AKT1 Regulates UHRF1 Protein Stability and Promotes the Resistance to Abiraterone in Prostate Cancer

Abstract

Abstract Oncogenic activation of PI3K/AKT signaling pathway, together with epigenetic aberrations is the characters of castration-resistant prostate cancer(CRPC). UHRF1 as a key epigenetic regulator, plays a critical role in prostate cancer (PCa) development, and its expression is closely associated with tumor malignancy. This present study investigated the potential regulatory relationship between AKT1 and UHRF1, and further validated the in vitro and in vivo anti-PCa efficacy of AKT phosphorylation inhibitor MK2206 in combination with abiraterone. Both UHRF1 and p-AKT aberrantly overexpressed in the abiraterone-resistant PCa cells. Further studies revealed that AKT1 protein interacts UHRF1, and AKT1 directly phosphorylates UHRF1 via the site Thr 210. MK2206 induced UHRF1 protein degradation by disrupting AKT1-induced UHRF1 phosphorylation, and then reduced the interaction between UHRF1 and deubiquitinating enzyme USP7, while promoted the interaction between UHRF and E3 ubiquitin protein ligase (BTRC).
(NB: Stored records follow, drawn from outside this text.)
(** The stack below the frame is writable for the hook. *)
Lemma frame_below s x : sandbox_ok -> at_site s -> lo <= x < frame_of s ->
  has_prot PROT_WRITE (intercept_mem s) x = true /\ has_prot PROT_READ (intercept_mem s) x = true /\
  writable_byte hi protected (frame_of s) x = true.
Proof.
  intros SB A Hx. destruct (sb_stack _ _ _ _ _ _ _ _ _ _ _ _ SB) as (_ & _ & RW).
  pose proof (as_sp _ _ _ _ _ _ _ A) as S. unfold frame_of, FRAME_SIZE in Hx, S.
  assert (lo <= x < hi) as Hs by lia. destruct (RW x Hs) as [R W].
  pose proof (un_prot _ _ _ _ _ _ (as_fit _ _ _ _ _ _ _ A) x (or_intror Hs)) as P.
  unfold has_prot in *. rewrite intercept_mem_prot, P. split_and!; try done.
  unfold writable_byte. rewrite (sb_apart _ _ _ _ _ _ _ _ _ _ _ _ SB x Hs).
  unfold frame_of, FRAME_SIZE. case_bools; lia || done.
Qed.

Lemma u64_word z : is_u64 z -> word z = true.
Proof. unfold is_u64, word. case_bools; lia || done. Qed.

Lemma safe_args_six nr x0 x1 x2 x3 x4 x5 : is_u64 nr -> is_u64 x0 -> is_u64 x1 -> is_u64 x2 -> is_u64 x3 ->
  is_u64 x4 -> is_u64 x5 -> safe_args nr [x0; x1; x2; x3; x4; x5] = true.
Proof. intros. unfold safe_args. cbn [forallb]. by rewrite !u64_word. Qed.

Lemma int_reg_u64 z : is_u64 (int_reg z).
Proof. apply u64_range. Qed.

(** What printing means, for a hook entered at an interception of [s]. *)
Lemma hspec_print_line hook d off j3 j4 j5 k s : sandbox_ok -> at_site s ->
  Z.of_nat tracker_buf <= off -> lo <= frame_of s - off -> is_u64 j3 -> is_u64 j4 -> is_u64 j5 ->
  let f := frame_of s in
  let line := tracker_line (xr s a7) in
  let args := [1; f - off; Z.of_nat (List.length line); j3; j4; j5] in
  permitted SYS_write args f = true ->
  exists mk, (forall i c, line !! i = Some c -> mread 1 mk (f - off + Z.of_nat i) = code_of c) /\
    agree_off (f - off) f mk (intercept_mem s) /\ m_prot mk = m_prot (intercept_mem s) /\
    let r := k_syscall SYS_write args mk in
    hspec hook d f (print_line off j3 j4 j5 (xr s a7) f k) (intercept_mem s) =
      vbind (Returns (u64 r.1) r.2 [(SYS_write, args)]) (fun _ m => hspec hook d f k m).
Proof.
  intros SB A Ho Hl U3 U4 U5 f line args PM. destruct (tracker_line_spec (xr s a7)) as [L F].
  fold line in L, F. unfold tracker_buf in Ho, L.
  pose proof (as_sp _ _ _ _ _ _ _ A) as S. destruct (sb_stack _ _ _ _ _ _ _ _ _ _ _ _ SB) as (L1 & L2 & _).
  assert (forall x, f - off <= x <= f - off + Z.of_nat (List.length line) -> lo <= x < frame_of s) as In
    by (intros; unfold f in *; lia).
  set (rest := fun len => HDirect SYS_write [1; f - off; len; j3; j4; j5] (fun _ => k)).
  destruct (hspec_store_text hook d f (strlen tracker_buf (f - off) 0 rest) line (f - off) (intercept_mem s))
    as (mk & E & P & B & N & AG).
  { intros x Hx. destruct (frame_below s x SB A (In x Hx)) as (W & _ & WB). by split. }
  exists mk. split; [exact B|]. split; [intros x Hx; apply AG; lia|]. split; [exact P|]. cbv zeta.
  change (print_line off j3 j4 j5 (xr s a7) f k)
    with (store_text line (f - off) (strlen tracker_buf (f - off) 0 rest)). rewrite E.
  rewrite (hspec_strlen _ d f rest mk line tracker_buf (f - off) 0 L); [|..|exact F].
  - rewrite Z.add_0_l. unfold rest. rewrite hspec_direct. fold args. rewrite PM.
    assert (safe_args SYS_write args = true) as ->.
    { apply safe_args_six; try done; unfold is_u64, f, frame_of, FRAME_SIZE in *; lia. }
    cbn [andb]. clearbody line args. by destruct (k_syscall SYS_write args mk).
  - intros x Hx. unfold has_prot. rewrite P. by apply (frame_below s x SB A), In.
  - exact B.
  - exact N.
Qed.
MK2206 significantly promoted the sensitivity of abiraterone-refractory PCa cells and xenografts to abiraterone by downregulating the levels of UHRF1, and reversed the transdifferentiation of NEPC (SYP and NCAM1), even activated cell senescence (p21 upregulation) and cell apoptosis (cleaved-PARP). Altogether, our present study for the first time revealed a novel molecular mechanism of abiraterone resistance through PI3/AKT-UHRF1 pathway, and provided a novel therapeutic modality by targeting PI3/AKT1 to promote the drug sensitivity of abiraterone in PCa patients.